Task requirements:
Among the entries below, take the line with "- exists fb, gs, fs, pk." and the line with "(total_cost_app (all_entries _)).", and output them and every line between them exactly, with nothing else.

____ Entries shown

Lemma fb_start_any {F} `{FilterPolicy F} (p : F) `{!FilterLaws p keys_ok} fb gs fs pk off :
  fb_ok p fb gs fs pk -> keys_ok pk -> keys_ok [] ->
  exists fb' gs' fs' pk', FilterBlockBuilder.start_block fb off = Ret fb' /\ fb_ok p fb' gs' fs' pk' /\
    (pk' = pk \/ pk' = []) /\ (len gs <= off / FILTER_BASE -> len gs' = off / FILTER_BASE) /\
    (forall o k, filed gs pk o k -> filed gs' pk' o k).
Proof.
  intros Hfb Hk Hk0. unfold FilterBlockBuilder.start_block.
  destruct (Z.le_gt_cases (len gs) (off / FILTER_BASE)) as [Hle|Hgt].
  - destruct (fb_start_loop p keys_ok (Z.to_nat (off / FILTER_BASE - len (FilterBlockBuilder.filter_offsets fb))) fb gs fs pk
      (off / FILTER_BASE) Hfb) as (fb' & gs' & fs' & pk' & E & H1 & H2 & H3 & H4).
    + by intros ks [->| ->].
    + rewrite (fb_offsets_len p _ _ _ _ Hfb). lia.
    + done.
    + exists fb', gs', fs', pk'. by split_and!.
  - exists fb, gs, fs, pk. rewrite <- (fb_offsets_len p _ _ _ _ Hfb) in Hgt.
    replace (Z.to_nat _) with 0%nat by lia. cbn [FilterBlockBuilder.start_loop]. rewrite (proj2 (Z.ltb_ge _ _)) by lia.
    split_and!; [done|done|by left| |done]. rewrite <- (fb_offsets_len p _ _ _ _ Hfb). lia.
Qed.

Lemma filter_add b f ds pend k v : filter_inv b f ds pend ->
  filter_inv (set_filter ((fun fb => FilterBlockBuilder.add_key fb k) <$> filter_block b) b) f ds (pend ++ [(k, v)]).
Proof.
  unfold filter_inv. cbn [filter_block set_filter]. destruct (filter_block b) as [fb|], fp as [p|]; try done.
  intros (gs & fs & pk & Hfb & Hlen & Hpos). exists gs, fs, (pk ++ [k]).
  split; [exact (fb_add_keys (mk_internal_filter p) fb gs fs pk [k] Hfb)|].
  split; [rewrite !len_app in *; change (len [k]) with 1; change (len [(k, v)]) with 1; lia|].
  intros Hf. destruct (Hpos Hf) as (H1 & H2 & H3). split_and!; [done| |].
  - intros d e Hd He. by apply filed_snoc, (H2 d).
  - intros e [He|He]%elem_of_app; [by apply filed_snoc, H3|]. apply list_elem_of_singleton in He as ->. right.
    split; [done|]. apply elem_of_app. right. by left.
Qed.

Lemma len_all b w done pd pend rest : core b w done pd pend rest ->
  len (all_entries (done ++ option_list pd) ++ pend) <= len all.
Proof. intros I. rewrite (i_all _ _ _ _ _ _ I), !len_app. len_pose. lia. Qed.
Lemma cost_pend b w done pd pend rest : core b w done pd pend rest -> total_cost (pend ++ rest) <= total_cost all.
Proof.
  intros I. rewrite (i_all _ _ _ _ _ _ I), (total_cost_app (all_entries _)).
  pose proof (total_cost_nonneg (all_entries (done ++ option_list pd))). lia.
Qed.

Lemma blocks_nonempty f ds : Forall (dblock_ok key_ok co f) ds -> Forall (fun d => d_entries d <> []) ds.
Proof. intros Hf. eapply Forall_impl; [exact Hf|]. by intros d (_ & _ & H). Qed.

Lemma hints_short es nxt s : sep_of cmp es nxt = Ret s -> len s <= len (TableFormat.last_key es).
Proof. destruct nxt; cbn [sep_of]; [apply separator_short|apply successor_short]. Qed.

________

Result for this task:
  - exists fb, gs, fs, pk. rewrite <- (fb_offsets_len p _ _ _ _ Hfb) in Hgt.
    replace (Z.to_nat _) with 0%nat by lia. cbn [FilterBlockBuilder.start_loop]. rewrite (proj2 (Z.ltb_ge _ _)) by lia.
    split_and!; [done|done|by left| |done]. rewrite <- (fb_offsets_len p _ _ _ _ Hfb). lia.
Qed.

Lemma filter_add b f ds pend k v : filter_inv b f ds pend ->
  filter_inv (set_filter ((fun fb => FilterBlockBuilder.add_key fb k) <$> filter_block b) b) f ds (pend ++ [(k, v)]).
Proof.
  unfold filter_inv. cbn [filter_block set_filter]. destruct (filter_block b) as [fb|], fp as [p|]; try done.
  intros (gs & fs & pk & Hfb & Hlen & Hpos). exists gs, fs, (pk ++ [k]).
  split; [exact (fb_add_keys (mk_internal_filter p) fb gs fs pk [k] Hfb)|].
  split; [rewrite !len_app in *; change (len [k]) with 1; change (len [(k, v)]) with 1; lia|].
  intros Hf. destruct (Hpos Hf) as (H1 & H2 & H3). split_and!; [done| |].
  - intros d e Hd He. by apply filed_snoc, (H2 d).
  - intros e [He|He]%elem_of_app; [by apply filed_snoc, H3|]. apply list_elem_of_singleton in He as ->. right.
    split; [done|]. apply elem_of_app. right. by left.
Qed.

Lemma len_all b w done pd pend rest : core b w done pd pend rest ->
  len (all_entries (done ++ option_list pd) ++ pend) <= len all.
Proof. intros I. rewrite (i_all _ _ _ _ _ _ I), !len_app. len_pose. lia. Qed.
Lemma cost_pend b w done pd pend rest : core b w done pd pend rest -> total_cost (pend ++ rest) <= total_cost all.
Proof.
  intros I. rewrite (i_all _ _ _ _ _ _ I), (total_cost_app (all_entries _)).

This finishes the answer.